Goal of the exercise: Select every line below containing the word "replicate".
*** Opening Information supplied ***
(* ===== verification/Sha256.v ===== *)
(** * hashlib.sha256 and hmac (Python standard library)

    FIPS 180-4 SHA-256 over a list of bytes and RFC 2104 HMAC, executable, so that the refs,
    digests and signatures of the runtime evaluate to the strings the program computes.
    Nothing is assumed of the function; a theorem that needs two digests to differ says
    "equal inputs, or a SHA-256 collision between these two inputs". *)

From S2P Require Import Prelude.
From Stdlib Require Import Ascii.
Local Open Scope N_scope.

Definition w32 (n : N) : N := N.land n 0xffffffff.
Definition add32 (a b : N) : N := w32 (a + b).
Definition not32 (a : N) : N := N.lxor a 0xffffffff.
Definition rotr (k n : N) : N := N.lor (N.shiftr n k) (w32 (N.shiftl n (32 - k))).

Definition sha_ch (x y z : N) := N.lxor (N.land x y) (N.land (not32 x) z).
Definition sha_maj (x y z : N) := N.lxor (N.land x y) (N.lxor (N.land x z) (N.land y z)).
Definition big_s0 (x : N) := N.lxor (rotr 2 x) (N.lxor (rotr 13 x) (rotr 22 x)).
Definition big_s1 (x : N) := N.lxor (rotr 6 x) (N.lxor (rotr 11 x) (rotr 25 x)).
Definition small_s0 (x : N) := N.lxor (rotr 7 x) (N.lxor (rotr 18 x) (N.shiftr x 3)).
Definition small_s1 (x : N) := N.lxor (rotr 17 x) (N.lxor (rotr 19 x) (N.shiftr x 10)).

(** The constants: the first 32 bits of the fractional parts of the cube roots (the round
    constants) and square roots (the initial state) of the first primes. *)
Definition is_prime (n : nat) : bool :=
  (2 <=? n)%nat && forallb (fun d => negb (Nat.modulo n d =? 0)%nat) (List.seq 2 (n - 2)).
Definition primes64 : list N := Eval vm_compute in
  map N.of_nat (List.filter is_prime (List.seq 2 310)).

(** The integer cube root, bit by bit from [2 ^ (k - 1)]. *)
Fixpoint cbrt_bits (k : nat) (n acc : N) : N :=
  match k with
  | O => acc
  | S k =>
      let t := acc + N.shiftl 1 (N.of_nat k) in
      cbrt_bits k n (if t * t * t <=? n then t else acc)
  end.

Definition sha_k : list N := Eval vm_compute in
  map (fun p => w32 (cbrt_bits 36 (N.shiftl p 96) 0)) primes64.
Definition sha_h0 : list N := Eval vm_compute in
  map (fun p => w32 (N.sqrt (N.shiftl p 64))) (take 8 primes64).

(** Big-endian words and bytes. *)
Definition word_of (a b c d : N) : N :=
  N.lor (N.shiftl a 24) (N.lor (N.shiftl b 16) (N.lor (N.shiftl c 8) d)).
Fixpoint words_of (l : list N) : list N :=
  match l with
  | a :: b :: c :: d :: l => word_of a b c d :: words_of l
  | _ => []
  end.
Fixpoint be_bytes (k : nat) (n : N) : list N :=
  match k with
  | O => []
  | S k => N.land (N.shiftr n (8 * N.of_nat k)) 255 :: be_bytes k n
  end.

(** Padding: 0x80, zeros up to 56 mod 64, the bit length on 8 bytes. *)
Definition sha_pad (l : list N) : list N :=
  let len := N.of_nat (length l) in
  let zeros := (119 - len mod 64) mod 64 in
  l ++ [128] ++ replicate (N.to_nat zeros) 0 ++ be_bytes 8 (8 * len).

(** The message schedule, kept as the last sixteen words, newest last. *)
Definition next_w (w : list N) : N :=
  match w with
  | [w0; w1; _; _; _; _; _; _; _; w9; _; _; _; _; w14; _] =>
      add32 (add32 (small_s1 w14) w9) (add32 (small_s0 w1) w0)
  | _ => 0
  end.

Definition sha_round (h : list N) (k w : N) : list N :=
  match h with
  | [a; b; c; d; e; f; g; hh] =>
      let t1 := add32 (add32 (add32 hh (big_s1 e)) (add32 (sha_ch e f g) k)) w in
      let t2 := add32 (big_s0 a) (sha_maj a b c) in
      [add32 t1 t2; a; b; c; add32 d t1; e; f; g]
  | _ => h
  end.

Fixpoint sha_rounds (ks : list N) (w h : list N) : list N :=
  match ks with
  | [] => h
  | k :: ks => sha_rounds ks (tl w ++ [next_w w]) (sha_round h k (hd 0 w))
  end.

Definition sha_block (h block : list N) : list N :=
  zip_with add32 h (sha_rounds sha_k (words_of block) h).

Fixpoint sha_blocks (fuel : nat) (l h : list N) : list N :=
  match fuel with
  | O => h
  | S fuel => sha_blocks fuel (drop 64 l) (sha_block h (take 64 l))
  end.

Definition sha256_digest (l : list N) : list N :=
  let p := sha_pad l in
  flat_map (be_bytes 4) (sha_blocks (Nat.div (length p) 64) p sha_h0).

(** Hexadecimal. *)
Definition hex_digit (n : N) : ascii :=
  ascii_of_N (if n <? 10 then 48 + n else 87 + n).
Fixpoint hex (l : list N) : string :=
  match l with
  | [] => ""
  | b :: l => String (hex_digit (N.shiftr b 4)) (String (hex_digit (N.land b 15)) (hex l))
  end.

(** [s.encode("utf-8")]: a [str] is modelled by these bytes. *)
Fixpoint encode (s : string) : list N :=
  match s with EmptyString => [] | String a s => N_of_ascii a :: encode s end.

(** [hashlib.sha256(s).hexdigest()] *)
Definition sha256_hex (s : string) : string := hex (sha256_digest (encode s)).

(** [hmac.new(key, msg, hashlib.sha256).hexdigest()] *)
Definition hmac_key (key : list N) : list N :=
  let key := if (64 <? N.of_nat (length key)) then sha256_digest key else key in
  key ++ replicate (64 - length key)%nat 0.
Definition hmac_digest (key msg : list N) : list N :=
  let k := hmac_key key in
  sha256_digest (map (N.lxor 0x5c) k ++ sha256_digest (map (N.lxor 0x36) k ++ msg)).
Definition hmac_hex (key msg : string) : string := hex (hmac_digest (encode key) (encode msg)).

(** Test vectors (FIPS 180-4, RFC 4231 case 2). *)
Example sha256_abc :
  sha256_hex "abc" = "ba7816bf8f01cfea414140de5dae2223b00361a396177a9cb410ff61f20015ad".
Proof. vm_compute. reflexivity. Qed.

Example sha256_two_blocks :
  sha256_hex "abcdbcdecdefdefgefghfghighijhijkijkljklmklmnlmnomnopnopq"
  = "248d6a61d20638b8e5c026930c3e6039a33ce45964ff2167f6ecedd419db06c1".
Proof. vm_compute. reflexivity. Qed.

Example hmac_jefe :
  hmac_hex "Jefe" "what do ya want for nothing?"
  = "5bdcc146bf60754e6a042426089575c75a003f089d2739839dec58b964ec3843".
Proof. vm_compute. reflexivity. Qed.

(** ** Shape of a digest: 32 bytes, 64 lowercase hexadecimal characters *)

Lemma be_bytes_length k n : length (be_bytes k n) = k.
Proof. induction k; simpl; congruence. Qed.

Lemma hex_length l : String.length (hex l) = (2 * length l)%nat.
Proof. induction l; simpl; lia. Qed.

Lemma sha_round_length h k w : length (sha_round h k w) = length h.
Proof. unfold sha_round. by repeat case_match. Qed.

Lemma sha_rounds_length ks w h : length (sha_rounds ks w h) = length h.
Proof.
  revert w h; induction ks as [|k ks IH]; intros w h; simpl; [done|].
  by rewrite IH, sha_round_length.
Qed.

Lemma sha_blocks_length n l h : length h = 8%nat -> length (sha_blocks n l h) = 8%nat.
Proof.
  revert l h; induction n as [|n IH]; intros l h Hh; simpl; [done|].
  apply IH. unfold sha_block. by rewrite length_zip_with, sha_rounds_length, Hh.
Qed.

Lemma sha256_digest_length l : length (sha256_digest l) = 32%nat.
Proof.
  unfold sha256_digest.
  assert (H := sha_blocks_length (Nat.div (length (sha_pad l)) 64) (sha_pad l) sha_h0 eq_refl).
  revert H. generalize (sha_blocks (Nat.div (length (sha_pad l)) 64) (sha_pad l) sha_h0).
  intros h Hh. do 8 (destruct h as [|? h]; [discriminate|]). by destruct h.
Qed.

Lemma sha256_hex_length s : String.length (sha256_hex s) = 64%nat.
Proof. unfold sha256_hex. by rewrite hex_length, sha256_digest_length. Qed.

Definition is_hex (a : ascii) : bool :=
  is_digit a || ((97 <=? ascii_code a) && (ascii_code a <=? 102)).

Lemma be_bytes_byte k n : Forall (fun b => b < 256) (be_bytes k n).
Proof.
  induction k as [|k IH]; simpl; constructor; [|done].
  change 255 with (N.ones 8). rewrite N.land_ones. by apply N.mod_upper_bound.
Qed.

(** A property of the sixteen digits is checked by evaluation. *)
Lemma forall_lt16 (f : N -> bool) :
  forallb f (map N.of_nat (List.seq 0 16)) = true -> forall n, n < 16 -> f n = true.
Proof.
  intros Hf n Hn. rewrite forallb_forall in Hf. apply Hf, in_map_iff.
  exists (N.to_nat n). split; [lia|]. apply in_seq. lia.
Qed.

Lemma hex_digit_is_hex n : n < 16 -> is_hex (hex_digit n) = true.
Proof. apply (forall_lt16 (fun n => is_hex (hex_digit n))). reflexivity. Qed.

Lemma hex_is_hex l : Forall (fun b => b < 256) l -> str_forallb is_hex (hex l) = true.
Proof.
  induction 1 as [|b l Hb _ IH]; simpl; [done|].
  rewrite IH, !hex_digit_is_hex; [done| |].
  - change 15 with (N.ones 4). rewrite N.land_ones. by apply N.mod_upper_bound.
  - rewrite N.shiftr_div_pow2. apply N.Div0.div_lt_upper_bound. simpl. lia.
Qed.

Lemma flat_map_be_bytes l : Forall (fun b => b < 256) (flat_map (be_bytes 4) l).
Proof.
  induction l as [|w l IH]; [constructor|].
  change (flat_map (be_bytes 4) (w :: l)) with (be_bytes 4 w ++ flat_map (be_bytes 4) l).
  apply Forall_app. split; [apply be_bytes_byte|done].
Qed.

Lemma sha256_hex_is_hex s : str_forallb is_hex (sha256_hex s) = true.
Proof. apply hex_is_hex, flat_map_be_bytes. Qed.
*** Closing Information supplied ***
Solution for this task:
  l ++ [128] ++ replicate (N.to_nat zeros) 0 ++ be_bytes 8 (8 * len).
  key ++ replicate (64 - length key)%nat 0.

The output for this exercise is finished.